Junto com mais de 90 CEOs de grandes empresas multinacionais, Kim Fausing, CEO da Danfoss, assinou uma carta aberta aos líderes mundiais. O documento, que é formalmente publicado pela Alliance of CEO Climate Leaders, afirma que as empresas podem fazer mais para alcançar um mundo net zero se os governos concordarem com a ação climática na COP26. Embora os governos que representam mais de 60% das emissões mundiais de gases de efeito estufa estejam agora comprometidos com as metas de zerar emissões de carbono, apenas 12% das emissões são tratadas por políticas e regulamentos específicos do setor. A Alliance of CEO Climate Leaders emprega mais de 8 milhões de pessoas em todo o mundo e representa algumas das maiores empresas do planeta. Todos os membros se comprometeram a definir ou já estabeleceram metas alinhadas a Paris em suas cadeias de valor, o que reduziria mais de 1 Gigaton de emissões anualmente até 2030. Leia o comentário de Kim Fausing à carta aqui (texto em inglês).
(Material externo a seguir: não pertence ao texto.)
Definition fresh_trip (w : World) (rider : Z) (key : option string) (t : LiveTrip) : Prop :=
  life t = {| lf_status := TRequested; lf_id := w_next w; lf_rider := rider; lf_driver := None; lf_otp := None;
    lf_requested := now w; lf_accepted := None; lf_reached := None; lf_started := None; lf_completed := None;
    lf_cancelled := None; lf_key := key |} /\
  forall k, key = Some k -> find_booking rider k w = None.

Inductive effect (w w' : World) : Prop :=
| ef_none : w_trips w' = w_trips w -> w_next w' = w_next w -> now w <= now w' ->
    counts (w_fleet w') = counts (w_fleet w) -> effect w w'
| ef_booked rider key t : fresh_trip w rider key t -> w_trips w' = <[w_next w := t]> (w_trips w) ->
    w_next w' = w_next w + 1 -> now w' = now w -> counts (w_fleet w') = counts (w_fleet w) -> effect w w'
| ef_changed i t t' : w_trips w !! i = Some t -> change w i t t' -> w_trips w' = <[i := t']> (w_trips w) ->
    w_next w' = w_next w -> now w' = now w -> counts (w_fleet w') = counted_after t t' (counts (w_fleet w)) -> effect w w'.

Lemma effect_refl (w : World) : effect w w.
Proof. by apply ef_none. Qed.

Lemma counts_update (d : Z) (g : DriverRow -> DriverRow) (f : Fleet) :
  (forall r, dr_trips (g r) = dr_trips r) -> counts (update_row d g f) = counts f.
Proof.
  intros H. unfold counts. cbn. apply map_eq. intros j. rewrite !lookup_fmap.
  destruct (decide (j = d)) as [->|]; [rewrite lookup_alter_eq|by rewrite lookup_alter_ne].
  destruct (fl_rows f !! d); cbn; [by rewrite H|done].
Qed.

Lemma counts_one_more (d : Z) (f : Fleet) : counts (update_row d one_more_trip f) = alter Z.succ d (counts f).
Proof.
  unfold counts. cbn. apply map_eq. intros j. rewrite lookup_fmap.
  destruct (decide (j = d)) as [->|].
  - rewrite !lookup_alter_eq, lookup_fmap. by destruct (fl_rows f !! d).
  - rewrite !lookup_alter_ne by done. by rewrite lookup_fmap.
Qed.

Lemma fatigue_counts (d : Z) (r : DriverRow) (t : Z) (f : Fleet) : counts (get_fatigue_status d r t f).2 = counts f.
Proof.
  unfold get_fatigue_status. destruct (match dr_lockout r with Some _ => _ | None => _ end); [done|].
  destruct (_ <=? _); [|done]. by apply counts_update.
Qed.

Lemma penalty_counts (d : Z) (r : DriverRow) (trip : Z) (reason note : string) (t : Z) (f : Fleet) :
  counts (apply_cancellation_penalty d r trip reason note t f).2 = counts f.
Proof.
  unfold apply_cancellation_penalty. cbn. destruct (_ <=? _); [|done]. cbn [snd]. by rewrite counts_update.
Qed.
Fixpoint wrong_codes (env : TripEnv) (u : SocketUser) (part : participation) (i : Z) (g : gateway_answer) (commit : bool)
    (l : list (Z * string)) (w : World) : Z :=
  match l with
  | [] => 0
  | (t, code) :: r =>
    let '(a, w) := receive env u part i (Start (Some code)) g commit (with_db (at_time t (w_db w)) w) in
    (if told_wrong a then 1 else 0) + wrong_codes env u part i g commit r w
  end.

(** [k] codes have been told wrong so far, and the count of them does not expire before [e]. *)
Definition told_so_far (i k e : Z) (w : World) : Prop :=
  0 <= k <= TRIP_OTP_MAX_ATTEMPTS /\ (forall n x, w_attempts w !! i = Some (n, x) -> 0 <= n) /\
  (k = 0 \/ (exists n x, w_attempts w !! i = Some (n, x) /\ k <= n /\ e <= x) \/
   exists t, w_trips w !! i = Some t /\ lt_status t = TInProgress).

Lemma ack_cases (r : cmd_result) :
  ack r = Refusal r \/ (exists s, ack r = AlreadyDone s) \/ ack r = TripTaken \/ (ack r = Committed r /\ succeeded r = true).
Proof.
  destruct r as [m|e|x o e]; cbn [ack]; [by auto|by auto|]. destruct (bool_decide _); [right; left; by eexists|by left].
Qed.

Lemma told_wrong_ack (r : cmd_result) : told_wrong (ack r) = true -> mentions_otp r = true.
Proof. by destruct (ack_cases r) as [->|[[s ->]|[->|[-> _]]]]. Qed.
(* ===== verification/EndSafety.v ===== *)
(** * EndSafety: an operator's end of a ride is final and bounded

    What a release does to the ride and to the driver's wallet, and the bounds of its plan:
    the rider never pays above the upfront price, the parts of the charge add up to it, and
    the driver's earnings and the commission share their base. *)

From S2P Require Import Prelude PyDecimal PyText Countries Models Money Commission Zones PromoTax Alerts Store.
From S2P Require Import Promos Settlement Drivers DriverSafety Trips OperatorEnd TripSafety RideMoney.
#[local] Open Scope string_scope.
#[local] Open Scope list_scope.
#[local] Open Scope Z_scope.

(** ** What the steps of an end leave alone *)

Lemma release_all_money (l : list Redemption) (db db' : Db) (n : Z) :
  release_all l db = Ok (n, db') -> same_money db db'.
Proof.
  revert db n. induction l as [|r l IH]; intros db n; cbn [release_all]; [by intros [= _ <-]|]. intros H.
  apply res_bind_ok in H as (db1 & H1 & H). apply res_bind_ok in H as ([m db2] & H2 & H). injection H as _ <-.
  destruct (IH _ _ H2) as [Hw Ht]. cbn in Hw, Ht.
  assert (same_money db db1) as [Hw1 Ht1].
  { destruct (rd_campaign r) as [i|]; [|by injection H1 as <-].
    apply release_ok in H1 as (c & c' & b & _ & _ & _ & _ & _ & _ & _ & B). by destruct B. }
  split; congruence.
Qed.

Lemma payment_keeps_trip (env : TripEnv) (t t' : LiveTrip) (w w' : World) :
  create_payment_on_complete env t w = Ok (t', w') -> lt_trip t' = lt_trip t.
Proof.
  unfold create_payment_on_complete. destruct (negb _); [by intros [= <- <-]|]. intros H.
  apply res_bind_ok in H as (amount & _ & H). destruct (deqb _ _).
  { destruct (_ && _); [|by injection H as <- <-]. apply res_bind_ok in H as (w1 & _ & H). by injection H as <- <-. }
  destruct (bool_decide _); [apply res_bind_ok in H as (w1 & _ & H); by injection H as <- <-|].
  destruct (bool_decide _).
  { apply res_bind_ok in H as (w1 & _ & H). apply res_bind_ok in H as (w2 & _ & H). by injection H as <- <-. }
  destruct (bool_decide _); [|apply res_bind_ok in H as (w1 & _ & H); by injection H as <- <-].
  destruct (wallet_payment _ _ _ _ _ _ _) as [r db]. destruct r; [|by injection H as <- <-].
  apply res_bind_ok in H as (w1 & _ & H). apply res_bind_ok in H as (w2 & _ & H). apply res_bind_ok in H as (w3 & _ & H).
  by injection H as <- <-.
Qed.

Lemma refund_keeps_trip (g : gateway_answer) (t t' : LiveTrip) (w w' : World) (r : option Z) :
  process_refund_on_cancel g t w = Some (r, t', w') -> lt_trip t' = lt_trip t /\ w_db w' = w_db w.
Proof.
  unfold process_refund_on_cancel. destruct (paid_online _ w) as [p|]; [|by intros [= <- <- <-]].
  destruct (pm_gateway_payment p); [|by intros [= <- <- <-]]. destruct (negb _); [by intros [= <- <- <-]|].
  destruct (_ <=? _); [by intros [= <- <- <-]|]. by destruct g; intros [= <- <- <-].
Qed.

(** Drivers' balances stay, and the only ledger rows added have the key [k]. *)
Record rider_side (k : string) (db db' : Db) : Prop := {
  rs_balance : forall u, driver_balance db' u = driver_balance db u;
  rs_rows : forall x, x ∈ txns db' -> x ∈ txns db \/ txn_key x = Some k
}.

Lemma rider_side_refl (k : string) (db : Db) : rider_side k db db.
Proof. split; [done|]. intros x Hx. by left. Qed.

Lemma driver_balance_rider (db : Db) (u v b : Z) : driver_balance (save_balance u SCOPE_RIDER b db) v = driver_balance db v.
Proof. unfold driver_balance, save_balance, wallet_of. cbn [wallets set_wallets]. by rewrite lookup_insert_ne. Qed.
(* ===== verification/PaymentSafety.v ===== *)
(** * PaymentSafety: what the payment endpoints keep

    The frame of every endpoint of TripPayments, the step relation that interleaves them, and
    what holds whatever riders, providers and tasks do: rides are left alone, a trip has one
    completed payment, and captured money either settles its trip or goes back. *)

From S2P Require Import Prelude PyDecimal PyText Countries Models Money Commission Zones PromoTax Alerts Store.
From S2P Require Import Promos Settlement Drivers Trips OperatorEnd Gateways TripPayments TripSafety RideMoney.
#[local] Open Scope string_scope.
#[local] Open Scope list_scope.
#[local] Open Scope Z_scope.

(** ** Frames *)

(** Only money moved: nothing a ride is made of. *)
Record pay_frame (w w' : World) : Prop := {
  pf_fleet : w_fleet w' = w_fleet w;
  pf_trips : w_trips w' = w_trips w;
  pf_next : w_next w' = w_next w;
  pf_attempts : w_attempts w' = w_attempts w;
  pf_now : now w' = now w
}.

#[global] Instance pay_frame_preorder : PreOrder pay_frame.
Proof.
  split; [by intros w|]. intros a b c [A1 A2 A3 A4 A5] [B1 B2 B3 B4 B5]. split; congruence.
Qed.

Create HintDb pay.
#[export] Hint Extern 1 (pay_frame ?w ?w) => reflexivity : pay.

Lemma frame_step (env : TripEnv) (w w' : World) : pay_frame w w' -> trip_step env w w'.
Proof.
  intros [H1 H2 H3 H4 H5].
  assert (w' = set_orders (w_orders w') (set_refunds (w_refunds w') (set_paid (w_paid w') (set_actions (w_actions w')
                 (set_payments (w_payments w') (with_db (w_db w') w)))))) as ->.
  { destruct w, w'. cbn in *. unfold set_orders, set_refunds, set_paid, set_actions, set_payments, with_db. cbn. congruence. }
  by apply ts_money.
Qed.

Definition rides (env : TripEnv) : World -> World -> Prop := rtc (trip_step env).

Lemma rides_frame (env : TripEnv) (w w' : World) : pay_frame w w' -> rides env w w'.
Proof. intros H. apply rtc_once. by apply frame_step. Qed.

Lemma rides_save (env : TripEnv) (i : Z) (t : LiveTrip) (m : option payment) (ps : option string) (w : World) :
  w_trips w !! i = Some t -> rides env w (save_trip i (paid_by m ps t) w).
Proof. intros H. apply rtc_once. by apply (ts_paid env w i t m ps). Qed.

Lemma status_paid_by (s : string) (t : LiveTrip) : with_payment_status s t = paid_by (payment_method (lt_trip t)) (Some s) t.
Proof. by destruct t as [[]]. Qed.

(** ** The clock *)

Lemma get_wallet_clock (u : Z) (s : wallet_scope) (db : Db) : clock (get_wallet u s db).2 = clock db.
Proof. done. Qed.

Lemma create_txn_clock (u : Z) (c : string) (n : Z) (ty : txn_type) (p r k : string) (db db' : Db) (i : Z) :
  create_txn u c n ty p r k db = Ok (i, db') -> clock db' = clock db.
Proof. by intros (_ & _ & ->)%create_txn_ok. Qed.

Lemma collected_clock (env : SettleEnv) (t : Trip) (n : Z) (c : string) (db db' : Db) (x : option Z) :
  credit_fare_collected_by_platform env t n c db = Ok (x, db') -> clock db' = clock db.
Proof.
  unfold credit_fare_collected_by_platform. destruct (trip_driver t) as [d|]; [|by intros [= _ <-]].
  destruct (n <=? 0); [by intros [= _ <-]|]. destruct (get_wallet (se_user_of env d) SCOPE_DRIVER db) as [wal db0] eqn:E0.
  assert (clock db0 = clock db) as <- by (by injection E0 as _ <-).
  destruct (create_txn _ _ _ _ _ _ _ _) as [[i db1]|e] eqn:E.
  - apply create_txn_clock in E. by intros [= _ <-].
  - destruct e; try done; by intros [= _ <-].
Qed.

Lemma paid_clock (env : SettleEnv) (t : Trip) (n : Z) (c : option string) (db db' : Db) (x : option Z) :
  settle_paid_by_platform env t n c db = Ok (x, db') -> clock db' = clock db.
Proof.
  unfold settle_paid_by_platform. set (db0 := match trip_driver t with Some _ => _ | None => db end).
  assert (clock db0 = clock db) as <- by (unfold db0; by destruct (trip_driver t)).
  destruct (current_settlement db0 (trip_id t)) as [cur|].
  - destruct (negb _); [by intros [= _ <-]|]. intros H. apply res_bind_ok in H as ([y db1] & H1%collected_clock & H).
    destruct y as [i|]; [|by injection H as _ <-]. apply res_bind_ok in H as (db2 & (-> & _)%create_settlement_ok & H).
    by injection H as _ <-.
  - intros H. apply res_bind_ok in H as ([b db1] & H1%settle_or_defer_clock & H). by injection H as _ <-.
Qed.

Lemma reverse_clock (env : SettleEnv) (t : Trip) (db db' : Db) (x : option Z) :
  reverse_trip_earnings env t db = Ok (x, db') -> clock db' = clock db.
Proof.
  unfold reverse_trip_earnings. destruct (trip_driver t) as [d|]; [|by intros [= _ <-]].
  destruct (get_wallet (se_user_of env d) SCOPE_DRIVER db) as [wal db0] eqn:E. assert (clock db0 = clock db) as <- by (by injection E as _ <-).
  destruct (_ <=? 0); [by intros [= _ <-]|]. destruct (create_txn _ _ _ _ _ _ _ _) as [[i db1]|e] eqn:E1.
  - apply create_txn_clock in E1. by intros [= _ <-].
  - destruct e; try done; by intros [= _ <-].
Qed.

(** ** Small moves *)

Definition completed_row (p : PaymentRow) : Prop := pm_status p = PayCompleted.

(** Every endpoint is a sequence of these. *)
Inductive pay_move : World -> World -> Prop :=
| mv_money w w' : pay_frame w w' -> w_payments w' = w_payments w -> w_orders w' = w_orders w -> pay_move w w'
| mv_trip w i t m ps : w_trips w !! i = Some t -> pay_move w (save_trip i (paid_by m ps t) w)
| mv_rows w f :
    (forall p, p ∈ w_payments w -> pm_id (f p) = pm_id p /\ pm_trip (f p) = pm_trip p /\ (completed_row (f p) -> completed_row p)) ->
    pay_move w (set_payments (f <$> w_payments w) w)
| mv_done w p p' :
    find_payment (pm_id p) w = Some p -> pm_id p' = pm_id p -> pm_trip p' = pm_trip p ->
    (forall q, q ∈ w_payments w -> pm_trip q = pm_trip p -> completed_row q -> pm_id q = pm_id p) ->
    pay_move w (update_payment (pm_id p) (fun _ => p') w)
| mv_new w p :
    pm_id p = Z.of_nat (length (w_payments w)) -> is_Some (w_trips w !! pm_trip p) ->
    (completed_row p -> forall q, q ∈ w_payments w -> pm_trip q = pm_trip p -> ~ completed_row q) ->
    pay_move w (set_payments (w_payments w ++ [p]) w)
| mv_order w r : po_id r = Z.of_nat (length (w_orders w)) -> find_order (po_order r) w = None ->
    is_Some (find_payment (po_payment r) w) -> pay_move w (set_orders (w_orders w ++ [r]) w)
| mv_orders w k f : (forall r, po_id (f r) = po_id r /\ po_order (f r) = po_order r /\ po_payment (f r) = po_payment r) ->
    pay_move w (update_order k f w).

Definition moves : World -> World -> Prop := rtc pay_move.

Lemma move_rides (env : TripEnv) (w w' : World) : pay_move w w' -> rides env w w'.
Proof. destruct 1; [by apply rides_frame|by apply rides_save|apply rides_frame; split; done..]. Qed.

Lemma moves_rides (env : TripEnv) (w w' : World) : moves w w' -> rides env w w'.
Proof. induction 1 as [|x y z H _ IH]; [constructor|]. etransitivity; [by eapply move_rides|done]. Qed.

(** ** What the payment tables are *)

Record pay_ok (w : World) : Prop := {
  ok_trips : forall i t, w_trips w !! i = Some t -> trip_id (lt_trip t) = i;
  ok_ids : pm_id <$> w_payments w = seqZ 0 (Z.of_nat (length (w_payments w)));
  ok_fk : forall p, p ∈ w_payments w -> is_Some (w_trips w !! pm_trip p);
  ok_one : forall p q, p ∈ w_payments w -> q ∈ w_payments w -> pm_trip p = pm_trip q ->
             completed_row p -> completed_row q -> p = q;
  ok_order_ids : po_id <$> w_orders w = seqZ 0 (Z.of_nat (length (w_orders w)));
  ok_order_names : base.NoDup (po_order <$> w_orders w);
  ok_order_fk : forall r, r ∈ w_orders w -> is_Some (find_payment (po_payment r) w)
}.

Lemma find_some_in {A : Type} (f : A -> bool) (l : list A) (x : A) : x ∈ l -> f x = true -> is_Some (List.find f l).
Proof.
  intros Hx Hf. destruct (List.find f l) eqn:E; [by eexists|]. exfalso.
  rewrite (find_none _ _ E x) in Hf; [done|by apply list_elem_of_In].
Qed.

Lemma payment_ids_nodup (w : World) : pay_ok w -> base.NoDup (pm_id <$> w_payments w).
Proof. intros H. rewrite (ok_ids _ H). apply NoDup_seqZ. Qed.

Lemma order_ids_nodup (w : World) : pay_ok w -> base.NoDup (po_id <$> w_orders w).
Proof. intros H. rewrite (ok_order_ids _ H). apply NoDup_seqZ. Qed.

Lemma find_payment_in (k : Z) (w : World) (p : PaymentRow) : find_payment k w = Some p -> p ∈ w_payments w /\ pm_id p = k.
Proof. intros [H1 H2%Z.eqb_eq]%find_in. done. Qed.

Lemma find_payment_row (w : World) (p : PaymentRow) : pay_ok w -> p ∈ w_payments w -> find_payment (pm_id p) w = Some p.
Proof.
  intros Hok Hp. destruct (find_some_in (fun q => pm_id q =? pm_id p) _ p Hp ltac:(apply Z.eqb_refl)) as [q Hq].
  unfold find_payment. rewrite Hq. apply find_in in Hq as [Hin E%Z.eqb_eq]. f_equal.
  by apply (unique_rows pm_id _ _ _ (payment_ids_nodup w Hok)).
Qed.

Lemma find_payment_map (k : Z) (f : PaymentRow -> PaymentRow) (w : World) :
  (forall p, p ∈ w_payments w -> pm_id (f p) = pm_id p) ->
  find_payment k (set_payments (f <$> w_payments w) w) = f <$> find_payment k w.
Proof.
  unfold find_payment. cbn [w_payments set_payments]. induction (w_payments w) as [|p l IH]; [done|]. intros H.
  cbn. rewrite H by (by left). destruct (pm_id p =? k); [done|]. apply IH. intros q Hq. apply H. by right.
Qed.
(* ===== verification/PaidOnce.v ===== *)
(** * PaidOnce: a trip is paid once

    What riders and finance may rely on when a trip is paid: captured money settles the trip or
    goes back, a webhook may come twice, the wallet is charged exactly, refunds stay within
    what was paid; and where the endpoints lose track of a payment. *)

From S2P Require Import Prelude PyDecimal PyText Countries Models Money Commission Zones PromoTax Alerts Store.
From S2P Require Import Promos Settlement Drivers Trips OperatorEnd Gateways TripPayments TripSafety RideMoney PaymentSafety.
#[local] Open Scope string_scope.
#[local] Open Scope list_scope.
#[local] Open Scope Z_scope.

(** ** A ride to be paid *)

(** The tables of a world, checked row by row. *)
Definition tables_ok (w : World) : bool :=
  forallb (fun e => trip_id (lt_trip e.2) =? e.1) (map_to_list (w_trips w)) &&
  bool_decide (pm_id <$> w_payments w = seqZ 0 (Z.of_nat (length (w_payments w)))) &&
  forallb (fun p => bool_decide (is_Some (w_trips w !! pm_trip p))) (w_payments w) &&
  forallb (fun p => forallb (fun q =>
    negb ((pm_trip p =? pm_trip q) && bool_decide (pm_status p = PayCompleted) && bool_decide (pm_status q = PayCompleted)) ||
    (pm_id p =? pm_id q)) (w_payments w)) (w_payments w) &&
  bool_decide (po_id <$> w_orders w = seqZ 0 (Z.of_nat (length (w_orders w)))) &&
  bool_decide (base.NoDup (po_order <$> w_orders w)) &&
  forallb (fun r => bool_decide (is_Some (List.find (fun p => pm_id p =? po_payment r) (w_payments w)))) (w_orders w).

Lemma tables_ok_pay (w : World) : tables_ok w = true -> pay_ok w.
Proof.
  unfold tables_ok. intros [[[[[[H1 H2%bool_decide_eq_true]%andb_true_iff H3]%andb_true_iff H4]%andb_true_iff
    H5%bool_decide_eq_true]%andb_true_iff H6%bool_decide_eq_true]%andb_true_iff H7]%andb_true_iff.
  rewrite forallb_forall in H1, H3, H4, H7. split; try done.
  - intros i t Ht. apply elem_of_map_to_list, list_elem_of_In, H1 in Ht. by apply Z.eqb_eq in Ht.
  - intros p Hp%list_elem_of_In%H3. by apply bool_decide_eq_true in Hp.
  - intros p q Hp Hq Et Cp Cq. apply (unique_rows pm_id (w_payments w)); [rewrite H2; apply NoDup_seqZ|done|done|].
    apply list_elem_of_In in Hp, Hq. specialize (H4 p Hp). rewrite forallb_forall in H4. specialize (H4 q Hq).
    rewrite (proj2 (Z.eqb_eq _ _) Et), (bool_decide_true (pm_status p = _)), (bool_decide_true (pm_status q = _)) in H4 by done.
    by apply Z.eqb_eq in H4.
  - intros r Hr%list_elem_of_In%H7. by apply bool_decide_eq_true in Hr.
Qed.

(** A provider that names an order by its amount and has captured the orders [paid]. *)
Definition demo_gateway (paid : list string) (name : string) : Gateway := {|
  gw_live := true; gw_name := name; supported_currencies := ["INR"]; gw_create_order := fun n _ => Some ("o" +:+ number n)%string;
  get_order_status := fun o => Info {| oi_status := if bool_decide (o ∈ paid) then "PAID" else "ACTIVE"; oi_amount := PyStr "135.68";
                                       oi_payment := None |};
  gw_verify := fun o _ _ => bool_decide (o ∈ paid); gw_captured := fun _ => Some "captured";
  create_refund := fun _ _ _ => RefundMade "r1" |}.

(** Rides of India are paid at [provider], if it is a name at all. *)
Definition demo_pay_env (provider : string) (paid : list string) : PayEnv := {|
  pe_trip := demo_trip_env;
  pe_providers := {| ps_table := fun _ => ∅; ps_legacy := fun _ => provider; ps_adapter := fun _ => demo_gateway paid |};
  cash_disabled_for := fun _ => false |}.

(** The ride of rider 5 is over and has a cash payment; the rider asks to pay it online. *)
Definition demo_env_paid : PayEnv := demo_pay_env CASHFREE ["o13568"].
Definition demo_ordered : World := (create_order demo_env_paid 5 1 demo_completed).2.

Lemma demo_completed_pay : pay_ok demo_completed.
Proof. apply tables_ok_pay. vm_compute. reflexivity. Qed.

Lemma demo_ordered_pay : pay_ok demo_ordered.
Proof. apply tables_ok_pay. vm_compute. reflexivity. Qed.

(** ** Payments interleaved *)

(** C6. A trip is paid once: starting from sound tables, however riders, webhooks, tasks and
    drivers interleave and whatever the providers answer, no trip ever has two completed
    payments, every order belongs to exactly one payment and every payment to a trip. *)
Theorem one_payment_per_trip (env : PayEnv) (w w' : World) :
  pay_ok w -> rtc (pay_step env) w w' ->
  (forall p q, p ∈ w_payments w' -> q ∈ w_payments w' -> pm_trip p = pm_trip q -> completed_row p -> completed_row q -> p = q) /\
  (forall r s, r ∈ w_orders w' -> s ∈ w_orders w' -> po_order r = po_order s -> r = s) /\
  (forall p, p ∈ w_payments w' -> is_Some (w_trips w' !! pm_trip p)) /\
  (forall r, r ∈ w_orders w' -> exists p, p ∈ w_payments w' /\ pm_id p = po_payment r).
Proof.
  intros Hok H. destruct (steps_moves _ _ _ H Hok) as [_ K]. split; [apply (ok_one _ K)|]. split; [|split; [apply (ok_fk _ K)|]].
  - intros r s Hr Hs. by apply (unique_rows po_order (w_orders w')); [apply (ok_order_names _ K)|..].
  - intros r Hr. destruct (ok_order_fk _ K r Hr) as [p Hp%find_payment_in]. by exists p.
Qed.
Leia a carta aberta aqui (texto em inglês): Mensagem da CEO Climate Alliance aos líderes mundiais para a COP26 | Fórum Econômico Mundial (weforum.org)
A CEO Climate Alliance propõe que os governos tomem as seguintes ações na COP26:

  • Publicar Contribuições determinadas pelos países que sejam ambiciosas, alinhadas a manter o objetivo de limitar o aquecimento do planeta a 1,5 ° C, reduzam as emissões globais pelo menos à metade até 2030, e se comprometam a ser net zero global até 2050, sustentadas por roteiros de políticas robustos e metas provisórias;
  • Garantir que os países desenvolvidos cumpram e superem seu compromisso de investir US$ 100 bilhões para apoiar os esforços dos países em desenvolvimento para mitigar e se adaptar às mudanças climáticas e garantir que as principais instituições financeiras de desenvolvimento também se comprometam com as diretrizes baseadas na ciência em suas carteiras de empréstimos;
  • Eliminar os subsídios aos combustíveis fósseis, cortar tarifas sobre produtos amigáveis ao clima, desenvolver mecanismos de precificação de carbono significativos e amplamente aceitos com base no mercado e tomar medidas adequadas para garantir uma transição justa;
  • Apoiar e incentivar os pioneiros, inclusive para dimensionar soluções existentes e comprovadas em cadeias de valor (especialmente em setores intensivos em carbono) e desenvolver novas tecnologias;
  • Investir na adaptação climática: criar cidades, cadeias de abastecimento e infraestrutura resilientes, ampliando as defesas contra desastres naturais e soluções de transferência de risco e promovendo a produção de alimentos sustentável e resiliente ao clima e garantindo o abastecimento de água.